Furthermore, according to Leifeng Network, each core architecture has an optimal frequency range for energy efficiency in a given process. For example, the CPU big core cluster of the new Exynos 9810 using Samsung’s self-developed M3 architecture operates at 2.7GHz, 2.3GHz, and 1.8GHz under single-core, dual-core, and quad-core full load conditions, respectively, with power consumption around 3.5 watts. In other words, reverse engineering indicates that increasing frequency from 1.8GHz to 2.3GHz doubles power consumption, while increasing from 2.3GHz to 2.7GHz only results in a power increase with a 400MHz gain.
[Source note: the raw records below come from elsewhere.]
Lemma fmod_bounds (y : Q) (k : positive) :
  (0 <= y)%Q →
  (0 <= fmod y (inject_Z (Z.pos k)))%Q
  ∧ (fmod y (inject_Z (Z.pos k)) < inject_Z (Z.pos k))%Q
  ∧ Qfloor (fmod y (inject_Z (Z.pos k))) = Qfloor y mod Z.pos k.
Proof.
  intros Hy. rewrite fmod_exact by done.
  destruct (Qfloor_bounds y) as [Hlo Hhi].
  set (m := Qfloor y) in *. set (q := m / Z.pos k).
  pose proof (Z.mod_pos_bound m (Z.pos k) ltac:(lia)) as Hmod.
  pose proof (Z.div_mod m (Z.pos k) ltac:(lia)) as Hdm. fold q in Hdm.
  assert (Heq : (inject_Z m == inject_Z (Z.pos k) * inject_Z q
                              + inject_Z (m mod Z.pos k))%Q).
  { rewrite <- inject_Z_mult, <- inject_Z_plus. by rewrite <- Hdm. }
  assert (H0 : (0 <= inject_Z (m mod Z.pos k))%Q).
  { change 0%Q with (inject_Z 0). rewrite <- Zle_Qle. lia. }
  assert (H1 : (inject_Z (m mod Z.pos k) + 1 <= inject_Z (Z.pos k))%Q).
  { change 1%Q with (inject_Z 1). rewrite <- inject_Z_plus, <- Zle_Qle. lia. }
  split; [lra|]. split; [lra|].
  apply Qfloor_unique; [lra|]. rewrite inject_Z_plus.
  change (inject_Z 1) with 1%Q. lra.
Qed.

Lemma sign_differs_nonneg (k : positive) (m : Q) :
  (0 <= m)%Q → sign_differs (inject_Z (Z.pos k)) m = false.
Proof.
  intros Hm. unfold sign_differs. by rewrite !Qltb_ge.
Qed.

Lemma py_mod_fmod (y : Q) (k : positive) :
  (0 <= y)%Q →
  (py_mod y (inject_Z (Z.pos k)) == fmod y (inject_Z (Z.pos k)))%Q.
Proof.
  intros Hy. destruct (fmod_bounds y k Hy) as (H0 & _). unfold py_mod.
  destruct (Qeq_bool (fmod y (inject_Z (Z.pos k))) 0) eqn:Hz.
  - apply Qeq_bool_iff in Hz. by rewrite Hz.
  - by rewrite sign_differs_nonneg.
Qed.

Lemma py_mod_int (y : Q) (k : positive) :
  (0 <= y)%Q →
  py_int (py_mod y (inject_Z (Z.pos k))) = Qfloor y mod Z.pos k.
Proof.
  intros Hy. destruct (fmod_bounds y k Hy) as (H0 & _ & Hf).
  pose proof (py_mod_fmod y k Hy) as Heq.
  rewrite py_int_floor by (by rewrite Heq).
  by rewrite (Qfloor_comp _ _ Heq).
Qed.

(** *** The quotient *)

(** Below [2^53] no float operation of the quotient rounds. *)
Lemma py_floordiv_exact (y : Q) (k : positive) :
  (0 <= y)%Q → (y < inject_Z (2 ^ 53))%Q →
  (py_floordiv y (inject_Z (Z.pos k)) == inject_Z (Qfloor y / Z.pos k))%Q.
Proof.
  intros Hy Hlt.
  destruct (fmod_bounds y k Hy) as (H0 & _).
  destruct (Qfloor_bounds y) as [Hlo Hhi].
  assert (Hfl0 : 0 ≤ Qfloor y).
  { rewrite <- (Qfloor_Z 0). by apply Qfloor_resp_le. }
  assert (Hfl : Qfloor y < 2 ^ 53).
  { apply Z.lt_nge. intros Hge. rewrite Zle_Qle in Hge. lra. }
  set (q := Qfloor y / Z.pos k).
  assert (Hq0 : 0 ≤ q) by (apply Z.div_pos; lia).
  assert (Hkq : Z.pos k * q ≤ Qfloor y) by (apply Z.mul_div_le; lia).
  assert (Hq : q < 2 ^ 53) by nia.
  unfold py_floordiv. rewrite sign_differs_nonneg by done.
  rewrite andb_false_r.
  assert (Hsub : (y - fmod y (inject_Z (Z.pos k))
                  == inject_Z (Z.pos k * q))%Q).
  { rewrite fmod_exact by done. fold q. rewrite inject_Z_mult. ring. }
  assert (Hb1 : (Monitoring.binary64 (y - fmod y (inject_Z (Z.pos k)))
                 == inject_Z (Z.pos k * q))%Q).
  { rewrite (FloatFacts.binary64_proper _ _ Hsub).
    apply FloatFacts.binary64_int. lia. }
  assert (Hquot : (Monitoring.binary64 (y - fmod y (inject_Z (Z.pos k)))
                   / inject_Z (Z.pos k) == inject_Z q)%Q).
  { rewrite Hb1, inject_Z_mult. field. discriminate. }
  assert (Hd : (Monitoring.binary64
                  (Monitoring.binary64 (y - fmod y (inject_Z (Z.pos k)))
                   / inject_Z (Z.pos k)) == inject_Z q)%Q).
  { rewrite (FloatFacts.binary64_proper _ _ Hquot).
    apply FloatFacts.binary64_int. lia. }
  set (d := Monitoring.binary64
              (Monitoring.binary64 (y - fmod y (inject_Z (Z.pos k)))
               / inject_Z (Z.pos k))) in *.
  destruct (Qeq_bool d 0) eqn:Hz.
  - apply Qeq_bool_iff in Hz. by rewrite <- Hd, Hz.
  - rewrite (Qfloor_comp _ _ Hd), Qfloor_Z.
    assert (Hzero : (d - inject_Z q == 0)%Q) by (rewrite Hd; ring).
    rewrite (FloatFacts.binary64_proper _ _ Hzero). reflexivity.
Qed.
From 1.8GHz to 2.7GHz, even if performance increases linearly, the magnitude is only 50%, while power consumption quadruples. This shows that exceeding the optimal energy efficiency interval incurs a significant power cost. The performance of the Snapdragon 845’s Kryo 385 Gold core is also similar; when exceeding the threshold around 2.1GHz, the power consumption increases even more than that of Samsung’s M3 core.
Therefore, the first SoCs using the Cortex A76 architecture are likely to still not reach 3GHz. Leifeng Network believes that considering changes in core architecture and growth in scale, the actual frequency will be around 2.5GHz, but it is not ruled out that as later processes mature or when applied to devices like laptops that have more relaxed power consumption requirements, they may reach frequencies above 3GHz.
Conclusion and Thoughts
In recent years, people have been eagerly awaiting a powerful architecture that can compete with Apple. Although Samsung’s recently launched self-developed M3 architecture has approached Apple A11 in performance, it comes at a terrifying power consumption of 3.5W per core. In this context, Arm still chooses to proceed steadily with generational replacements. The Cortex A76 from the Austin team is not a performance monster; it fully demonstrates how important a balanced microarchitecture is.
It is reported that Qualcomm and Huawei HiSilicon are already preparing for the development and production of Cortex A76 SoCs, and we are likely to see them in commercial products by the end of this year. Samsung’s situation is more nuanced; the performance of the Cortex A76 does not surpass that of M3, so theoretically, Samsung only needs to focus on improving the energy efficiency of M4 (if it exists).
If all goes well, the Cortex A76 architecture will undergo at least two iterations in the coming years. Arm has achieved its annual planning goals for five consecutive years, with a compound annual growth rate of 20-25%. As mobile processors rapidly approach the performance of X86 processors, the processor market will become even more interesting in the coming years.